*Aim of the task*:
Set down exactly the lines below, starting at the one that contains "fuel per column, and" and ending at the one that contains "about logs and", with both of those lines included and nothing else.

─── Records shown

(* ===== verification/Prelude.v ===== *)
(** * A verification library of GuardianDB

    GuardianDB is a peer-to-peer database: every store is a replicated log of
    operations with an index computed from it; on top of the stores there are a
    document mapper and a relational layer with PostgreSQL's locks.  This
    library models the parts that carry its consistency promises and proves
    those promises.  Paths below are relative to the crate's [src] directory.

    ** Parts and how they interact

    - The log ([log/mod.rs], [log/entry.rs], [log/lamport_clock.rs]).  A writer
      appends entries that name the current heads as parents; replicas exchange
      entries with [add_entry] or merge whole logs with [join]; [values] lists the
      entries in the order of a comparison function.
    - The stores ([stores/base_store], [stores/event_log_store], the indexes of all
      stores, [stores/operation]).  A base store holds a log, an index over it and
      a cache.  Writing appends to the log, updates the index and saves the log in
      the cache; [sync] takes entries from peers; [load] restores the log from the
      cache.  The event log store answers queries through the index when it can.
    - The lock manager ([sql/lock.rs]).  Sessions take table, row and advisory locks
      in PostgreSQL's modes, wait for conflicting holders, and are refused when
      waiting would close a cycle.
    - The document mapper ([odm]).  A collection validates documents against a
      schema, keeps unique and secondary indexes, answers queries through them and
      applies update operators.  It re-reads its storage before every operation.
    - The relational layer ([relational], [sql]).  Typed values with a stored, a
      textual and an index form; a catalog of schemas, tables, indexes, sequences,
      views and functions; a storage of JSON documents; tables that are loaded from
      the documents with their indexes; INSERT, UPDATE and DELETE with defaults,
      checks, conflicts, foreign keys, triggers and row security; an engine with
      sessions that load tables through a shared cache, take locks, stage the
      writes of a transaction and apply them at COMMIT.  Functions of extensions
      ([sql/ext]) are called from expressions.
    - The compute layer ([compute]).  Rules turn replication events into tasks of a
      ledger; workers claim them with a compare-and-swap and hand them to a scheduler,
      which ranks the nodes of a directory, delegates with failover, by auction, in
      parallel or redundantly, and keeps a reputation; a periodic pass requeues what
      was left.
    - Access control ([access_control]).  A store asks its controller whether an entry
      may be appended.  There are three: permissions in memory, a fixed list kept in
      the network, and a key-value store of permissions, which can itself be a log.

    ** Files

    - [Prelude]: results with their [let?] notation, machine integers, comparison
      functions and sorting, lemmas on lists.
    - [LamportClock], [Entry], [Log]: one definition per function of the log
      directory; a log is a record, a fallible or panicking function returns an
      option.  The Iroh client is not state: the content hash of a new entry is an
      argument of [append].
    - [LogTraverse], [LogCrdt], [LogWrite], [LogJoin], [LogTruncate]: the theory of
      the log: the invariant [wf], the replicas that satisfy it, and what
      traversal, writing, merging and truncation do.
    - [StoreIndex]: operations, the [StoreIndex] trait as a type class and its five
      implementations.  [EventLogStore]: queries, written against the class;
      [EntryIndex] is what an index promises to them.
    - [BaseStore]: the store over the classes [StoreIndex] and [Datastore].
      [BaseStoreInv]: the class [LogIndex] (an index reflects a list of entries),
      the store invariant, the step relation of the store and that every step
      keeps the invariant.
    - [Codec], [Scenario]: concrete instances of the parameters and
      concrete replicas, for the examples.
    - [Lock], [LockInv]: the lock manager and its step relation.  A blocking
      acquire is a loop of critical sections with waits in between; the steps are
      those critical sections, so the theorems hold for every interleaving.
    - [BTree], [Json]: ordered maps and sets, and JSON values with 64-bit integers and
      binary64 floats, as the document mapper uses them.
    - [OdmSchema], [OdmQuery], [OdmUpdate], [OdmIndex], [OdmCollection]: one file
      per source file of the document mapper; [OdmUpdateInv], [OdmIndexInv],
      [OdmCollectionInv] hold their theory.
    - [OrdMap], [Utf8], [RustString], [RustFloat], [FloatExact]: ordered maps over
      any key, and the parts of Rust's strings and of binary64 arithmetic that the
      relational layer uses, with their laws.
    - [SqlTypes], [Fts], [SqlValue]: types and errors, text search values, values with
      encoding, parsing, casts, comparison and index keys ([relational/types.rs],
      [error.rs], [fts.rs], [value.rs]).  [FtsInv], [SqlTyping], [SqlConvert],
      [SqlStorage]: what parsing, casting and storing do.
    - [SqlCatalog]: the catalog ([relational/catalog.rs]).
    - [TableStore]: indexes and loaded tables ([relational/index.rs], [sql/store.rs]);
      [TableStoreInv]: that the indexes are those of the rows.
    - [RelStorage]: the storage trait as a class with its contract, and the memory
      storage ([relational/storage.rs]).
    - [SqlExec]: the execution context, row checks and row security ([sql/exec.rs],
      [sql/rls.rs]).  [SqlTrigger]: the firing of triggers ([sql/trigger.rs]).
      [ForeignKeys]: checks, referential actions as a work list, deferred checks
      ([sql/fk.rs]).  [Dml]: INSERT, UPDATE and DELETE ([sql/dml.rs]).
    - [ForeignKeysInv], [ForeignKeyActions], [ForeignKeyLoop], [DmlInv]: that checks and
      actions keep the references, statement by statement.  [WriteLog]: that the
      recorded writes are those done to the tables in memory.
    - [SqlEngine]: the engine ([sql/engine.rs]); [SqlEngineInv]: what its handlers do to
      storage, session and locks.  [StoredTables]: tables that are written and built
      again.  [FkRipple]: that the tables which a statement loads are enough for its
      foreign keys.  [EngineTables], [EngineViews], [EngineStatements],
      [EngineConsistency]: the invariant of the engine, from the cache through the
      view of a session and the statements to whole runs.
    - [SqlExt]: helpers for arguments ([sql/ext/mod.rs]), paths and path patterns
      ([ltree.rs]), Levenshtein distance and soundex ([fuzzystrmatch.rs]).  [SqlExtInv]:
      what a pattern matches, edit scripts, and that the band of columns which the
      distance computes is wide enough.
    - [Ledger], [TaskEngine]: records and states of tasks, the ledger over a class of
      stores, and the rules, workers and requeue pass as processes whose steps lie
      between two calls of the store ([compute/ledger.rs], [compute/triggers.rs]).
      [TaskEngineInv]: the invariant of every interleaving.
    - [Scheduler]: directory, scores, reputation and every form of delegation
      ([compute/scheduler.rs]); [SchedulerInv]: what they return.
    - [AccessControl]: the trait as a class, its three implementations, the key-value
      store over a log and the creation of controllers ([access_control]).
      [AccessControlInv]: the laws of the trait and that each implementation has them.
    - [SqlInstance], [EngineInstance]: concrete values for the parameters of the
      relational layer, and a schema with two tables.
    - [LogProperties], [StoreProperties], [LockProperties], [OdmProperties],
      [SqlProperties], [EngineProperties], [ExtProperties], [ComputeProperties],
      [AccessProperties]: the theorems about the program, each with a concrete
      instance where it has hypotheses.

    ** What is shown

    - Log: replicas that merge converge to the same list of values, whatever the
      order and grouping of the merges and of the deliveries; the values are a
      linearisation in which parents precede children; appending puts the new
      entry last; a size limit keeps the newest entries; the loops terminate.
    - Stores: in every reachable store the index shows the values of the log, so a
      query through it equals the query over the log; a write is read back by its
      hash and survives a restart; [sync] takes exactly the entries that pass its
      checks.
    - Locks: conflicting locks are never held by different sessions; the deadlock
      search is exact; the wait-for relation is acyclic in every reachable state;
      when the sessions that can run end, every blocked one is served;
      every request and release has the documented outcome.
    - Document mapper: in every reachable collection the documents satisfy the
      schema and the unique constraints, and the indexes are those of the
      documents; a query through an index equals the scan; batches are atomic;
      updates touch one document and never an immutable field.
    - Values: every conversion yields a value of the target type; what is stored is
      read back; casts to integers are exact or refused; text search values are
      read back from their text.
    - Tables and statements: the indexes are those of the rows after every change,
      the unique check through an index equals the scan, a table that is written
      and built again is the same; successful statements keep the constraints, and
      at the end of a transaction every foreign key has its parent.
    - Engine: whatever is run on a fresh database, the stored documents satisfy all
      declared constraints; a session sees what its statements wrote; the cache
      never shows; a transaction is all or nothing and lost after an error.  These
      theorems are about sessions that run one after the other, tables without
      triggers and views, rows that can be read back, a storage that does not fail,
      and statements without ON CONFLICT DO UPDATE.
    - Extensions: the distance of two strings is the cost of the cheapest edit script,
      or one more than the bound when that cost exceeds it, whatever band of the matrix
      is computed; the pattern operator decides a declarative match of paths.
    - Compute: in every interleaving of workers and requeue passes in which no worker is
      overtaken by the deadline of its task, a task has one worker at a time, is
      dispatched a bounded number of times and is not changed once finished; a rule
      fires once per event; the end of a dispatch is what the reply of an eligible node
      says; delegation goes along the ranked candidates and stops at the first that
      decides; a redundant run returns the output of the majority.
    - Access control: every entry that a guarded store takes is by an author who was
      granted a permission; the permissions are a set of pairs of a capability and a
      key after any sequence of operations; the key-value store over a log is a map.
    - Nine theorems record places where the code does something else than its
      comments say or than it means to: [default_order_tie], [find_children_chain],
      [load_more_foreign_entry], [negative_zero_missed], [upsert_destroys_row],
      [late_worker_revives], [full_bid_discounted_twice], [iroh_takes_forged],
      [guardian_revoke_kept].

    ** Modelling choices

    - [u64] values are [N] with explicit wrap-around; theorems that need a clock not
      to wrap say so.  Integers of documents are [Z] or [N] with the range of the
      machine type checked where the code checks it.
    - [sort_by] is a stable insertion sort.  With a comparison that is not an order
      Rust leaves the result open; the theorems about values assume the store's
      comparison, which is an order, and those about heads are up to permutation.
    - Iteration over hash maps never determines a result that a theorem mentions;
      where the code's result depends on it ([find_tails]) the iteration order is a
      parameter.
    - Fuel: a traversal gets one unit per root and per stored entry, [diff] one per
      head and per named parent, the deadlock search one per edge of the wait-for
      graph; the work list of referential actions has the code's own bound of steps.
      [traverse_terminates], [diff_is_difference] and
      [deadlock_search_exact] show that it never runs out.
    - Honesty: a set of entries in which a hash determines its entry and clocks
      increase from parent to child stands for collision resistance and for
      writers that run this code.
    - Concurrency: the tasks of the compute layer and the sessions of the lock manager
      are interleaved at every step; a call of a store or a critical section is atomic.
    - Distances: the two rows are lists of integers, the inner loops have one unit of
      fuel per column, and costs up to 2^50 keep every sum in the range of [i64].
    - Parameters: the content hash, the access controller's decision in the theorems
      about logs and stores, the verification of identities, the digest of task keys,
      the replies of other nodes ([ComputeNetwork]), the stores of the ledger and of
      permissions ([LedgerStore], [KvStore]) with their laws, the binary
      and base64 codecs, the cache, the clock, the generator of identifiers and the
      JSON text; for the relational layer decimals, dates, UUIDs and
      Unicode tables ([Foreign] and its laws), the parser's syntax trees ([SqlSyntax],
      [EngineSyntax]), the evaluation of expressions and function bodies
      ([Evaluator]), and serde's form of the catalog ([CatalogCodec]).  Their laws are stated where they are used, and each has a
      concrete instance.

    ** What is not modelled

    Network, persistence engines, cryptography, event buses and tracing, which are
    third-party code or plumbing around it.  Of the relational layer: SELECT, DDL, the
    evaluation of expressions, the PL/pgSQL interpreter and statements on views, which
    work on the syntax trees of a third-party parser that would have to be made up; the
    vector index, an approximation over floating-point distances with random levels; the
    extensions over cryptography, vectors and external servers, and the spelling tables
    of metaphone.  Of the compute layer: the WebAssembly runtime, model servers and the
    wire protocol.  Of the document mapper: storage in a document store, which belongs to
    an external service.  The embedding, gateway and command-line programs, which are
    input and output around the modelled parts. *)

From stdpp Require Export base gmap strings list numbers sorting pretty.
From Stdlib Require Export Ascii ZArith NArith Lia.
From Stdlib Require String.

──────

*Answer to this problem*:
      fuel per column, and costs up to 2^50 keep every sum in the range of [i64].
    - Parameters: the content hash, the access controller's decision in the theorems
      about logs and stores, the verification of identities, the digest of task keys,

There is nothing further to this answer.